Benthic Foraminifera and Environmental Changes in Long Island Sound
Benthic foraminiferal faunas in Long Island Sound (LIS) in the 1940s and 1960s were of low diversity, and dominated by species of the genus Elphidium, mainly Elphidium excavatum clavatum, with common Buccella frigida and Eggerella advena. The distribution of these species was dominantly correlated with depth, but it was not clear which depth related environmental variable was most important. Differences between faunas collected in 1996 and 1997, and in the 1940s and 1960s include a strong decrease in relative abundance of Eggerella advena over all LIS, an increase in relative abundance of Ammonia beccarii in western LIS, and a decrease in species diversity.
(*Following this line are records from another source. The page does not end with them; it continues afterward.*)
(* ===== verification/AcmeServer.v ===== *)
(** * The ACME handlers: [pki/acme]

    Every endpoint as a program: authentication of the signed request, accounts, orders,
    authorizations, the device-attest-01 challenge, finalization with its receipt, the
    certificate download and revocation. Of a response the model keeps the status, the
    [Location], the nonce and the body. The texts of problems, the other headers, and
    [event.Run] over a publisher that is no coordinator add nothing to it. *)
From S2P Require Import Prelude GoStrings Sha256 Storage Base64 Json Jose Attest AcmeTypes AcmeStore AcmeBase.

(** ** Requests and responses *)

Record request := mkRequest {
  r_ContentType : bytes; r_Body : option bytes; r_URI : bytes; r_id : bytes; r_cursor : bytes; r_HEAD : bool }.
(* @src devicemanagement/pki/acme/server.go 209-217 exchange *)
Record exchange := mkExchange { e_req : request; e_jws : JWS; e_account : option Account }.
(* @src devicemanagement/pki/acme/server.go 223-232 keyMode *)
Inductive keyMode := allowJWK | requireKID | allowEitherKey.

(* @src devicemanagement/pki/acme/handlers.go 176-184 orderBody *)
Record OrderBody := mkOrderBody {
  ob_Status : bytes; ob_Expires : Time; ob_Identifiers : list Identifier; ob_Authorizations : list bytes; ob_Finalize : bytes;
  ob_Certificate : bytes; ob_Error : option Problem }.
(* @src devicemanagement/pki/acme/handlers.go 326-333 challengeBody *)
Record ChallengeBody := mkChallengeBody {
  cb_Type : bytes; cb_URL : bytes; cb_Status : bytes; cb_Token : bytes; cb_Validated : option Time; cb_Error : option Problem }.
(* @src devicemanagement/pki/acme/handlers.go 18-28 directoryBody *)
Inductive Body :=
| BEmpty
| BDirectory (newNonce newAccount newOrder revokeCert : bytes)
| BAccount (status : bytes) (contact : list bytes) (orders : bytes)
| BOrders (orders : list bytes) (next : option bytes)
| BOrder (o : OrderBody)
| BAuthorization (status : bytes) (expires : Time) (i : Identifier) (challenges : list ChallengeBody)
| BChallenge (c : ChallengeBody)
| BChain (pem : bytes)
| BProblem (p : Problem).
Record response := mkResponse { rs_Status : Z; rs_Location : bytes; rs_Nonce : option bytes; rs_Body : Body }.
Definition write (status : Z) (location : bytes) (b : Body) : response := mkResponse status location None b.

Section Server.
Context {env : Acme}.

Definition pathNewNonce := bs "/new-nonce".
Definition pathNewAccount := bs "/new-account".
Definition pathNewOrder := bs "/new-order".
Definition pathAccount := bs "/account/".
Definition pathOrder := bs "/order/".
Definition pathAuthz := bs "/authz/".
Definition pathChallenge := bs "/challenge/".
Definition pathCert := bs "/cert/".
Definition ContentTypeJOSE := bs "application/jose+json".

Definition problem {A} (kind : bytes) : prog A := Fail (NewProblem kind).
Definition wrapped {A} (kind : bytes) (e : aerr) : prog A := Fail (WrapProblem kind e).
Definition guard (b : bool) (kind : bytes) : prog unit := if b then problem kind else Ret tt.
(** A row that must be there; a row that may be missing is a client's mistake. *)
Definition got {A} (r : result aerr A) : prog A := match r with Ok a => Ret a | Err e => wrapped ProblemServerInternal e end.
Definition found_or {A} (kind : bytes) (r : result aerr A) : prog A :=
  match r with Ok a => Ret a | Err ErrNotFound => problem kind | Err e => wrapped ProblemServerInternal e end.

(** ** Authentication *)

(** The two calls on nonces, with their record. *)
Definition take_nonce (value : bytes) (t : nat) (w : world) : result aerr Nonce * world :=
  match TakeNonce value w.2 with
  | (Ok n, s) => (Ok n, note (NonceTaken t value) (w.1, s))
  | (Err e, s) => (Err e, (w.1, s))
  end.
Definition put_nonce (n : Nonce) (_ : nat) (w : world) : bool * world :=
  match PutNonce n w.2 with
  | (Ok _, s) => (true, note (NonceStored (n_Value n)) (w.1, s))
  | (Err _, s) => (false, (w.1, s))
  end.

(* @src devicemanagement/pki/acme/server.go - Server.consumeNonce *)
Definition consumeNonce (value : bytes) : prog unit :=
  _ ← guard (bool_decide (value = [])) ProblemBadNonce;
  r ← do (take_nonce value);
  n ← found_or ProblemBadNonce r;
  at_ ← now;
  guard (NonceTTL <? Z.min max_int64 (at_ - n_IssuedAt n)) ProblemBadNonce.

Definition jwk_error : aerr := EOther.
(* @src devicemanagement/pki/acme/server.go - Server.keyFor *)
Definition keyFor (mode : keyMode) (h : Header) : prog (PublicKey * option Account) :=
  if match mode with allowJWK => true | allowEitherKey => bool_decide (h_JWK h ≠ None) | requireKID => false end then
    match h_JWK h with
    | None => problem ProblemMalformed
    | Some k => match Public k with Ok key => Ret (key, None) | Err _ => wrapped ProblemBadPublicKey jwk_error end
    end
  else
    _ ← guard (bool_decide (KeyID h = [])) ProblemMalformed;
    let prefix := url [pathAccount] in
    let id := drop (length prefix) (KeyID h) in
    _ ← guard (negb (has_prefix (KeyID h) prefix) || bool_decide (id = []) || contains id (bs "/")) ProblemAccountDoesNotExist;
    r ← read (GetAccount id);
    account ← found_or ProblemAccountDoesNotExist r;
    _ ← guard (bool_decide (ac_Status account ≠ StatusValid)) ProblemUnauthorized;
    match Public (ac_Key account) with
    | Ok key => Ret (key, Some account)
    | Err _ => wrapped ProblemServerInternal jwk_error
    end.

(* @src devicemanagement/pki/acme/server.go - Server.authenticate *)
Definition authenticate (req : request) (mode : keyMode) : prog exchange :=
  _ ← guard (negb (has_prefix (r_ContentType req) ContentTypeJOSE)) ProblemMalformed;
  body ← match r_Body req with Some b => Ret (take (Z.to_nat (cfg_MaxBody + 1)) b) | None => wrapped ProblemMalformed EOther end;
  _ ← guard (cfg_MaxBody <? Z.of_nat (length body)) ProblemMalformed;
  jws ← match Parse body with
        | Ok j => Ret j
        | Err ErrAlgorithm => wrapped ProblemBadSignatureAlgorithm EOther
        | Err _ => wrapped ProblemMalformed EOther
        end;
  _ ← guard (bool_decide (h_URL (j_Header jws) ≠ BaseURL ++ r_URI req)) ProblemMalformed;
  _ ← consumeNonce (h_Nonce (j_Header jws));
  '(key, account) ← keyFor mode (j_Header jws);
  _ ← match Verify jws key with Ok _ => Ret tt | Err _ => wrapped ProblemUnauthorized EOther end;
  Ret (mkExchange req jws account).

(* @src devicemanagement/pki/acme/server.go - Server.mintNonce *)
Definition mintNonce : prog (option bytes) :=
  buf ← do (draw_bytes 16);
  match buf with
  | None => Ret None
  | Some b =>
      let value := b64_encode b in
      at_ ← now;
      r ← do (put_nonce (mkNonce value at_));
      Ret (if (r : bool) then Some value else None)
  end.

(** [json.Marshal] of a problem and of the bodies above does not fail. *)
(* @src devicemanagement/pki/acme/server.go - Server.fail *)
Definition fail (p : Problem) : response := write (p_Status p) [] (BProblem p).
Definition respond (nonce : option bytes) (r : result Problem response) : prog response :=
  let rs := match r with Ok rs => rs | Err p => fail p end in
  Ret (mkResponse (rs_Status rs) (rs_Location rs) nonce (rs_Body rs)).
(* @src devicemanagement/pki/acme/server.go - Server.plain *)
Definition plain_endpoint (fn : prog response) : prog response :=
  nonce ← mintNonce; r ← attempt fn; respond nonce r.
(* @src devicemanagement/pki/acme/server.go - Server.signed *)
Definition signed (req : request) (fn : exchange → prog response) (mode : keyMode) : prog response :=
  nonce ← mintNonce; r ← attempt (e ← authenticate req mode; fn e); respond nonce r.

Definition accountID (e : exchange) : bytes := match e_account e with Some a => ac_ID a | None => [] end.

(* @src devicemanagement/pki/acme/handlers.go - exchange.decode *)
Definition decode {A} (e : exchange) (target : bytes → option A) : prog A :=
  _ ← guard (PayloadIsEmpty (e_jws e)) ProblemMalformed;
  match target (j_Payload (e_jws e)) with Some a => Ret a | None => wrapped ProblemMalformed EOther end.

(** ** Directory and accounts *)

(* @src devicemanagement/pki/acme/revoke.go - Server.revocationURL *)
Definition revocationURL : bytes := match Revocations with None => [] | Some _ => url [bs "/revoke-cert"] end.
(* @src devicemanagement/pki/acme/handlers.go - Server.directory *)
Definition directory : prog response :=
  Ret (write 200 [] (BDirectory (url [pathNewNonce]) (url [pathNewAccount]) (url [pathNewOrder]) revocationURL)).
(* @src devicemanagement/pki/acme/handlers.go - Server.newNonce *)
Definition newNonce (req : request) : prog response := Ret (write (if r_HEAD req then 200 else 204) [] BEmpty).

(* @src devicemanagement/pki/acme/handlers.go 54-58 accountRequest *)
Record accountRequest := mkAccountRequest { aq_Contact : list bytes; TermsOfServiceAgreed : bool; OnlyReturnExisting : bool }.
Definition read_accountRequest (ms : members) : option accountRequest :=
  contact ← plain [] (a_list (plain [] a_string)) (member (bs "contact") ms);
  terms ← bool_field ms "termsOfServiceAgreed"; existing ← bool_field ms "onlyReturnExisting";
  Some (mkAccountRequest contact terms existing).

(* @src devicemanagement/pki/acme/handlers.go - Server.accountBody *)
Definition accountBody (a : Account) : Body := BAccount (ac_Status a) (Contact a) (url [pathAccount; ac_ID a; bs "/orders"]).

(* @src devicemanagement/pki/acme/handlers.go - Server.newAccount *)
Definition newAccount (e : exchange) : prog response :=
  req ← decode e (into read_accountRequest);
  match h_JWK (j_Header (e_jws e)) with
  | None => wrapped ProblemBadPublicKey jwk_error
  | Some key =>
  match Thumbprint key with
  | Err _ => wrapped ProblemBadPublicKey jwk_error
  | Ok thumbprint =>
      existing ← read (AccountByThumbprint thumbprint);
      match existing with
      | Ok a => Ret (write 200 (url [pathAccount; ac_ID a]) (accountBody a))
      | Err ErrNotFound =>
          _ ← guard (OnlyReturnExisting req) ProblemAccountDoesNotExist;
          id ← do newID;
          match id with
          | None => wrapped ProblemServerInternal EOther
          | Some id =>
              created ← now;
              let account := mkAccount id thumbprint key StatusValid (aq_Contact req) created in
              r ← transact (λ _, Update (PutAccount account));
              match r with
              | Ok _ => Ret (write 201 (url [pathAccount; id]) (accountBody account))
              | Err ErrConflict =>
                  winner ← read (AccountByThumbprint thumbprint);
                  a ← got winner;
                  Ret (write 200 (url [pathAccount; ac_ID a]) (accountBody a))
              | Err err => wrapped ProblemServerInternal err
              end
          end
      | Err err => wrapped ProblemServerInternal err
      end
  end
  end.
The decreased diversity suggests that environmental stress caused the faunal changes. Oxygen isotope data for E. excavatum clavatum indicate that a change in salinity is not a probable cause. Carbon isotope data suggest that the supply of organic matter to the benthos increased since the early 1960s, with a stronger increase in western LIS where algal blooms have occurred since the early 1970s, possibly as a result of nutrient input by waste water treatment plants. These blooms or the resulting episodes of anoxia/hypoxia may have played a role in the increased relative abundance of A. beccarii. There is no clear explanation for the decreased abundance of E. advena, but changes in the phytoplankton composition (thus food supply) are a possible cause. Benthic foraminiferal faunal and stable isotope data have excellent potential as indicators of physicochemical environmental changes and their effects on the biota in LIS.